Lemma search_lower (trips : list Trip) (tab : Tab) (searchQuery : string) :
  filteredTrips parseDate now trips tab (Js.toLowerCase searchQuery)
  = filteredTrips parseDate now trips tab searchQuery.
Proof.
  rewrite !TripsSpec.filteredTrips_tabContents. unfold tabContents.
  f_equal. apply List.filter_ext. intros trip.
  unfold searchMatches. rewrite toLowerCase_again. reflexivity.
Qed.

(** For a search text of ASCII characters, the search does not tell
    upper case from lower case in the text typed: the text in upper
    case, and the text in lower case, find the same trips as the text
    itself. *)
Theorem search_ignores_case (trips : list Trip) (tab : Tab)
  (searchQuery : string) :
  Js.isAscii searchQuery = true ->
  filteredTrips parseDate now trips tab (Js.toUpperCase searchQuery)
  = filteredTrips parseDate now trips tab searchQuery
  /\ filteredTrips parseDate now trips tab (Js.toLowerCase searchQuery)
     = filteredTrips parseDate now trips tab searchQuery.
Proof.
  intros _. split; [|apply search_lower].
  rewrite !TripsSpec.filteredTrips_tabContents. unfold tabContents.
  f_equal. apply List.filter_ext. intros trip.
  unfold searchMatches. rewrite JsStrings.toLowerCase_toUpperCase.
  reflexivity.
Qed.

End Filter.
(* ===== verification/Variant.v ===== *)
(** * Values

    Models the value type of include/types/variant.hpp (the tagged union
    [Variant], which the virtual machine and the filters pass around) and the
    error record of include/database/databaseError.hpp. *)
From S2P Require Import Prelude.

(** Fixed point number of include/types/bignumber.hpp: the digits are the
    significant decimal digits, most significant first. *)
Record BigNumber := mkBigNumber {
  bn_scale : Z;
  bn_sign : bool;
  bn_digits : list Z
}.

(** The variant types of the code.  A custom value is an object behind a virtual
    interface: the value holds the reference.  A double is held as its 64 bit
    pattern, a timestamp as the 64 bit word of types::DateTime. *)
Inductive Variant :=
| Null
| Custom (ref : nat)
| Timestamp (word : Z)
| BigNum (num : BigNumber)
| Double (bits : Z)
| Int (i : Z)
| UInt (u : Z)
| Bool (b : bool)
| Str (s : string).

#[export] Instance BigNumber_eq_dec : EqDecision BigNumber.
Proof. solve_decision. Defined.
#[export] Instance Variant_eq_dec : EqDecision Variant.
Proof. solve_decision. Defined.

(** [defined()], [atomic()] values: everything but [Null]. *)
Definition defined (v : Variant) : bool :=
  match v with Null => false | _ => true end.

Definition is_String (v : Variant) : bool :=
  match v with Str _ => true | _ => false end.

(** [charsize()] throws for a value that is not a string. *)
Definition charsize (v : Variant) : res nat :=
  match v with
  | Str s => Ok (String.length s)
  | _ => Throw (LogicError "illegal access (type mismatch)")
  end.

(** The constructor [Variant( boost::uint64_t)]. *)
Definition Variant_of_size (n : nat) : Variant := UInt (Z.of_nat n).

(** ** Database errors *)

Record DatabaseError := mkDatabaseError {
  dbname : string;
  errorclass : string;
  errorcode : Z;
  errormsg : string;
  errordetail : string;
  errorhint : string;
  err_ip : Z
}.

Definition DatabaseError_default : DatabaseError := mkDatabaseError "" "" 0 "" "" "" 0.

(** [DatabaseError( errorclass_, errorcode_, errormsg_)]: [errorcode] is unsigned. *)
Definition DatabaseError_make (cls : string) (code : Z) (msg : string) : DatabaseError :=
  mkDatabaseError "" cls (u32 code) msg "" "" 0.

#[export] Instance DatabaseError_eq_dec : EqDecision DatabaseError.
Proof. solve_decision. Defined.
(** The constructor: one stack element for the top level. *)
Definition ProgramInstance_make {D} (program : ProgramImage) (heap : ValueTupleSet.store)
    (db_stm : option D) (logTrace : option (Z -> res unit)) : ProgramInstance D :=
  mkProgramInstance program heap db_stm 0 (SubroutineFrame.mk [] []) false
    [StackElement_make 0 None] Output.make DatabaseError_default logTrace.

Section Machine.
Context {D : Type} `{TransactionExecStatemachine D}.
Abbreviation vm := (ProgramInstance D).
Abbreviation MV := (M (ProgramInstance D)).

Definition set_program (s : vm) (x : ProgramImage) : vm :=
  mkProgramInstance x (m_heap s) (m_db_stm s) (m_ip s) (m_subroutine_frame s) (m_cond s)
    (m_stack s) (m_output s) (m_lastError s) (m_logTrace s).
Definition set_heap (s : vm) (x : ValueTupleSet.store) : vm :=
  mkProgramInstance (m_program s) x (m_db_stm s) (m_ip s) (m_subroutine_frame s) (m_cond s)
    (m_stack s) (m_output s) (m_lastError s) (m_logTrace s).
Definition set_db_stm (s : vm) (x : option D) : vm :=
  mkProgramInstance (m_program s) (m_heap s) x (m_ip s) (m_subroutine_frame s) (m_cond s)
    (m_stack s) (m_output s) (m_lastError s) (m_logTrace s).
Definition set_ip (s : vm) (x : Z) : vm :=
  mkProgramInstance (m_program s) (m_heap s) (m_db_stm s) x (m_subroutine_frame s) (m_cond s)
    (m_stack s) (m_output s) (m_lastError s) (m_logTrace s).
Definition set_frame (s : vm) (x : SubroutineFrame.t) : vm :=
  mkProgramInstance (m_program s) (m_heap s) (m_db_stm s) (m_ip s) x (m_cond s)
    (m_stack s) (m_output s) (m_lastError s) (m_logTrace s).
Definition set_cond (s : vm) (x : bool) : vm :=
  mkProgramInstance (m_program s) (m_heap s) (m_db_stm s) (m_ip s) (m_subroutine_frame s) x
    (m_stack s) (m_output s) (m_lastError s) (m_logTrace s).
Definition set_stack (s : vm) (x : list StackElement) : vm :=
  mkProgramInstance (m_program s) (m_heap s) (m_db_stm s) (m_ip s) (m_subroutine_frame s)
    (m_cond s) x (m_output s) (m_lastError s) (m_logTrace s).
Definition set_output (s : vm) (x : Output.t) : vm :=
  mkProgramInstance (m_program s) (m_heap s) (m_db_stm s) (m_ip s) (m_subroutine_frame s)
    (m_cond s) (m_stack s) x (m_lastError s) (m_logTrace s).
Definition set_lastError (s : vm) (x : DatabaseError) : vm :=
  mkProgramInstance (m_program s) (m_heap s) (m_db_stm s) (m_ip s) (m_subroutine_frame s)
    (m_cond s) (m_stack s) (m_output s) x (m_logTrace s).
Lemma wp_exec_result op s : vm_ok s -> wp (exec_result op) next_ok s.
Proof.
  intros Hok. destruct (ok_stack_cons _ _ Hok) as (e & st & Hs).
  pose proof (ok_top _ _ _ _ Hok Hs) as He.
  unfold exec_result. destruct op; vmgo; vmdone;
    eapply ok_set_ip, ok_set_top; eauto; apply elem_set_flags; try done; apply He.
Qed.

Lemma wp_exec_control op i s :
  vm_ok s ->
  (op = Op_RETURN -> forall e e' st, m_stack s = e :: e' :: st ->
     is_first (m_resultFlags e') = false -> m_lastResult e = m_lastResult e' -> U) ->
  wp (exec_control op i) next_ok s.
Proof.
  intros Hok Hret. destruct (ok_stack_cons _ _ Hok) as (e & st & Hs).
  pose proof (ok_top _ _ _ _ Hok Hs) as He.
  unfold exec_control. destruct op; vmgo; vmdone.
  cbn [set_stack set_ip m_stack]. rewrite Hs. cbn [tl]. destruct st as [|e' st]; vmgo; [done|].
  assert (vm_ok (set_stack (set_ip s (m_return_ip e)) (e' :: st))) as Hok'.
  { apply ok_set_stack; [done|by eapply (ok_tail _ s)|auto with wolf]. }
  eapply wp_initResult; [done|done|apply He| |].
  - intros Hf Hl. by eapply Hret.
  - intros s' Hs'. by vmgo.
Qed.

(** ** The interpreter *)

(** An iteration of the loop keeps the invariant, whatever the instruction word, and
    does something undefined only from a hazard. *)
Lemma wp_step fuel s :
  vm_ok s -> (hazard s = true -> U) ->
  wp (step fuel) next_ok s.
Proof.
  intros Hok Hhaz. destruct (ok_stack_cons _ _ Hok) as (e & st & Hs).
  unfold step. vmgo.
  assert (forall (f : unit -> MV (option bool)), wp (f tt) next_ok s ->
    wp (match m_logTrace s with
        | Some callback => lift (callback (m_ip s))
        | None => mret tt
        end) (fun a s' => wp (f a) next_ok s') s) as Htrace.
  { intros f Hf. destruct (m_logTrace s) as [cb|] eqn:Etr; vmgo; [|done]. apply wp_lift.
    destruct (cb (m_ip s)) as [[]|[]|] eqn:E; try done.
    by destruct (vo_trace _ _ Hok cb (m_ip s) what Etr). }
  apply (Htrace (fun _ => _)). clear Htrace. vmgo. apply wp_lift. unfold hazard in Hhaz. rewrite Hs in Hhaz.
  destruct (get_cases (code (m_program s)) (m_ip s)) as [[instr Eget]|[m Eget]];
    rewrite Eget in Hhaz |- *; [|done].
  destruct (skipped instr (m_cond s)); vmgo; [vmdone|].
  cbn [negb andb] in Hhaz. unfold exec_op.
  destruct (OpCode_of (opCode instr)) as [op|]; vmgo; [|done].
  assert (is_sel_idx op = true -> m_selectedSet e = None -> U) as Hsel.
  { intros Hop Hnone. apply Hhaz. destruct op; try discriminate Hop; by apply bool_decide_eq_true. }
  assert (op = Op_SELECT_KEPT_RESULT ->
          m_resultMap e !! argumentIndex instr = Some None -> U) as Hkept.
  { intros -> Hk. apply Hhaz. by apply bool_decide_eq_true. }
  assert (op = Op_RETURN -> forall e0 e' st', m_stack s = e0 :: e' :: st' ->
     is_first (m_resultFlags e') = false -> m_lastResult e0 = m_lastResult e' -> U) as Hret.
  { intros -> e0 e' st' Hs' Hf Hl. apply Hhaz. rewrite Hs in Hs'. simplify_eq.
    rewrite Hf. by apply bool_decide_eq_true. }
  destruct op; vmgo; vmdone;
    first [ by eapply wp_exec_print | by eapply wp_exec_sub | by eapply wp_exec_assign
          | by eapply wp_exec_iterator | by eapply wp_exec_scope | by eapply wp_exec_dbstm
          | by eapply wp_exec_result | by eapply wp_exec_control ].
Qed.

Lemma wp_loop fuel : forall s,
  vm_ok s -> (forall s', reaches s s' -> hazard s' = true -> U) ->
  wp (loop fuel) (fun _ _ => True) s.
Proof.
  induction fuel as [|fuel IH]; intros s Hok Hhaz; cbn [loop]; [apply wp_out_of_fuel|].
  apply wp_bind.
  assert (wp (step fuel) next_ok s) as Hstep by (apply wp_step; eauto using reaches_refl).
  destruct (step fuel s) as [s1 r] eqn:E. unfold VmInvariant.wp in Hstep |- *. rewrite E in Hstep |- *.
  destruct Hstep as (Hh & Ht & Hr). split_and!; [done|done|].
  destruct r as [[b|]|ex|]; cbn [fst snd] in *; try done.
  - split_and!; cbn; auto with wolf.
  - refine (IH s1 Hr _). intros s' Hs'. apply Hhaz. by eapply reaches_step.
Qed.
(* ===== verification/SelectorPath.v ===== *)
(** * Selector paths of the transaction language

    Models src/modules/cmdbind/tdl/vm/selectorPath.hpp and selectorPath.cpp (parsing and
    printing of paths that select nodes of the input of a transaction) and
    selectorPathSet.hpp and .cpp (the table of the paths of a program). *)
From S2P Require Import Prelude InstructionSet ValueTupleSet TdlTables.

Module SelectorPath.

Inductive Type_ := Root | Current | Next | Find | Up.

#[global] Instance Type_eq_dec : EqDecision Type_.
Proof. solve_decision. Defined.

Record Element := mkElement {
  m_type : Type_;
  m_tag : Z
}.

Definition t := list Element.

Definition slash : ascii := "/"%char.
Definition asterisk : ascii := "*"%char.

Definition dquote : string := String "034"%char "".

(** Characters up to the blank are skipped at the start. *)
Definition is_blank (c : ascii) : bool := (nat_of_ascii c <=? 32)%nat.

Fixpoint skip_blanks (ii : list ascii) : list ascii :=
  match ii with
  | [] => []
  | c :: ii' => if is_blank c then skip_blanks ii' else ii
  end.

(** The characters up to the next slash. *)
Fixpoint span_tag (ii : list ascii) : list ascii * list ascii :=
  match ii with
  | [] => ([], [])
  | c :: ii' => if bool_decide (c = slash) then ([], ii)
                else let '(tagnam, rest) := span_tag ii' in (c :: tagnam, rest)
  end.

(** The separator in front of a tag: nothing for the end of the path. *)
Definition read_separator (ii : list ascii) : option (Type_ * list ascii) :=
  match ii with
  | [] => None
  | c :: ii1 =>
      if bool_decide (c = slash) then
        match ii1 with
        | [] => None
        | d :: ii2 => if bool_decide (d = slash) then Some (Find, ii2) else Some (Next, ii1)
        end
      else Some (Next, ii)
  end.

Abbreviation str := String.string_of_list_ascii.
Abbreviation chars := String.list_ascii_of_string.

(** The element for a tag: [None] for the current node, which is left out. *)
Definition tag_element (selector : string) (type : Type_) (tagnam : list ascii) (tm : TagTable.t)
    : res (option Element * TagTable.t) :=
  match tagnam with
  | [] => Throw (RuntimeError ("empty tag in path '" +:+ selector +:+ "'"))
  | _ =>
      if bool_decide (str tagnam = "..") then
        if bool_decide (type = Find)
        then Throw (RuntimeError ("selection '//..' is illegal in path '" +:+ selector +:+ "'"))
        else Ok (Some (mkElement Up 0), tm)
      else if bool_decide (str tagnam = ".") then
        if bool_decide (type = Find)
        then Throw (RuntimeError ("selection '//.' is illegal in path '" +:+ selector +:+ "'"))
        else Ok (None, tm)
      else if bool_decide (str tagnam = "*") then Ok (Some (mkElement type 0), tm)
      else if bool_decide (asterisk ∈ TagTable.c_str tagnam)
      then Throw (RuntimeError ("asterisk character '*' not allowed as character in a token other than the string "
                                  +:+ dquote +:+ "*" +:+ dquote))
      else let '(tm, tag) := TagTable.get tm (str tagnam) in Ok (Some (mkElement type tag), tm)
  end%string.

(** The loop over the selector; a round consumes at least one character. *)
Fixpoint parse_loop (fuel : nat) (selector : string) (ii : list ascii) (path : t)
    (tm : TagTable.t) : res (t * TagTable.t) :=
  match read_separator ii with
  | None => Ok (path, tm)
  | Some (type, ii) =>
      match fuel with
      | O => OutOfFuel
      | S fuel' =>
          let '(tagnam, ii) := span_tag ii in
          '(e, tm) ← tag_element selector type tagnam tm;
          parse_loop fuel' selector ii (match e with Some e => path ++ [e] | None => path end) tm
      end
  end.

(** [print]: [first] is whether the element is the first one, [prev] the type before. *)
Definition tagstr (tm : TagTable.t) (tag : Z) : res string :=
  if tag =? 0 then Ok "*"%string
  else s ← TagTable.getstr tm tag;
       match s with
       | Some s => Ok s
       | None => Throw (Undefined "null pointer")
       end.

Definition print_element (first : bool) (prev : Type_) (e : Element) (tm : TagTable.t)
    : res string :=
  match m_type e with
  | Current => Ok ""
  | Root => if first then Ok "" else Throw (RuntimeError "illegal path")
  | Next => s ← tagstr tm (m_tag e); Ok ((if bool_decide (prev = Current) then "" else "/") +:+ s)
  | Find => s ← tagstr tm (m_tag e); Ok ((if bool_decide (prev = Current) then ".//" else "//") +:+ s)
  | Up => if bool_decide (prev = Root) then Throw (RuntimeError "illegal path")
          else Ok (if bool_decide (prev = Current) then ".." else "/..")
  end%string.

Fixpoint print_from (first : bool) (prev : Type_) (path : t) (tm : TagTable.t) : res string :=
  match path with
  | [] => Ok (match prev with Root => "/" | Current => "." | _ => "" end)
  | e :: path' =>
      s ← print_element first prev e tm;
      rest ← print_from false (m_type e) path' tm;
      Ok (s +:+ rest)
  end%string.

Definition tostring (path : t) (tm : TagTable.t) : res string := print_from true Next path tm.

(** The constructor: the path is printed again and compared with the selector. *)
Definition make (selector : string) (tm : TagTable.t) : res (t * TagTable.t) :=
  match skip_blanks (chars selector) with
  | [] => Ok ([], tm)
  | (c :: _) as ii =>
      let first := mkElement (if bool_decide (c = slash) then Root else Current) 0 in
      '(path, tm) ← parse_loop (length ii) selector ii [first] tm;
      redu ← tostring path tm;
      if iequals redu selector || iequals ("./" +:+ redu) selector then Ok (path, tm)
      else Throw (RuntimeError ("illegal selection path string '" +:+ selector
                                  +:+ "' (reduced to '" +:+ redu +:+ "')"))
  end%string.

Definition normalize (pathstr : string) : res string :=
  '(path, tm) ← make pathstr (TagTable.make false); tostring path tm.

(** [None] for the null pointer. *)
Definition lastElementName (path : t) (tm : TagTable.t) : res (option string) :=
  match last path with
  | None => Ok None
  | Some e =>
      if negb (m_tag e =? 0) then TagTable.getstr tm (m_tag e)
      else if bool_decide (m_type e = Current) && (length path =? 1)%nat then Ok (Some "."%string)
      else Ok None
  end.

(** The table of the code has no entry for [Current]. *)
Definition Type_val (i : Type_) : Z :=
  match i with Root => 0 | Current => 1 | Next => 2 | Find => 3 | Up => 4 end.
Definition typeName (i : Type_) : res string :=
  table_read ["Root"; "Next"; "Find"; "Up"]%string (Type_val i).

End SelectorPath.

(** ** The paths of a program, with indices from 1 *)

Module SelectorPathSet.

Record t := mk {
  m_tagtab : TagTable.t;
  m_pathar : list SelectorPath.t
}.

Definition make : t := mk (TagTable.make false) [].

Definition getPath (ps : t) (idx : Z) : res SelectorPath.t :=
  if idx =? 0 then Throw (RuntimeError "accessing null selector path")
  else if Z.of_nat (length (m_pathar ps)) <? idx
  then Throw (RuntimeError "selector path index out of bounds")
  else match m_pathar ps !! Z.to_nat (idx - 1) with
       | Some p => Ok p
       | None => Throw (OutOfRange "vector::at")
       end.

Definition add (ps : t) (selector : string) : res (t * Z) :=
  '(p, tm) ← SelectorPath.make selector (m_tagtab ps);
  let ar := m_pathar ps ++ [p] in
  Ok (mk tm ar, u32 (Z.of_nat (length ar))).

(** The tags of a path of the other set, as tags of this one. *)
Fixpoint join_path (elems : SelectorPath.t) (oth_tagtab tagtab : TagTable.t)
    : res (SelectorPath.t * TagTable.t) :=
  match elems with
  | [] => Ok ([], tagtab)
  | ei :: ee =>
      '(ei, tagtab) ←
        (if negb (SelectorPath.m_tag ei =? 0) then
           estr ← TagTable.getstr oth_tagtab (SelectorPath.m_tag ei);
           match estr with
           | None => Throw (LogicError "patch argument tag name not found")
           | Some estr =>
               let '(tagtab, tag) := TagTable.get tagtab estr in
               Ok (SelectorPath.mkElement (SelectorPath.m_type ei) tag, tagtab)
           end
         else Ok (ei, tagtab));
      '(ee, tagtab) ← join_path ee oth_tagtab tagtab;
      Ok (ei :: ee, tagtab)
  end.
************
#### Work to complete:
Take the entries above and return only the lines from the one with "assert (forall (f" to the one with "intros Hop Hnone.", both included, unchanged.

#### Response to this task:
  assert (forall (f : unit -> MV (option bool)), wp (f tt) next_ok s ->
    wp (match m_logTrace s with
        | Some callback => lift (callback (m_ip s))
        | None => mret tt
        end) (fun a s' => wp (f a) next_ok s') s) as Htrace.
  { intros f Hf. destruct (m_logTrace s) as [cb|] eqn:Etr; vmgo; [|done]. apply wp_lift.
    destruct (cb (m_ip s)) as [[]|[]|] eqn:E; try done.
    by destruct (vo_trace _ _ Hok cb (m_ip s) what Etr). }
  apply (Htrace (fun _ => _)). clear Htrace. vmgo. apply wp_lift. unfold hazard in Hhaz. rewrite Hs in Hhaz.
  destruct (get_cases (code (m_program s)) (m_ip s)) as [[instr Eget]|[m Eget]];
    rewrite Eget in Hhaz |- *; [|done].
  destruct (skipped instr (m_cond s)); vmgo; [vmdone|].
  cbn [negb andb] in Hhaz. unfold exec_op.
  destruct (OpCode_of (opCode instr)) as [op|]; vmgo; [|done].
  assert (is_sel_idx op = true -> m_selectedSet e = None -> U) as Hsel.
  { intros Hop Hnone. apply Hhaz. destruct op; try discriminate Hop; by apply bool_decide_eq_true. }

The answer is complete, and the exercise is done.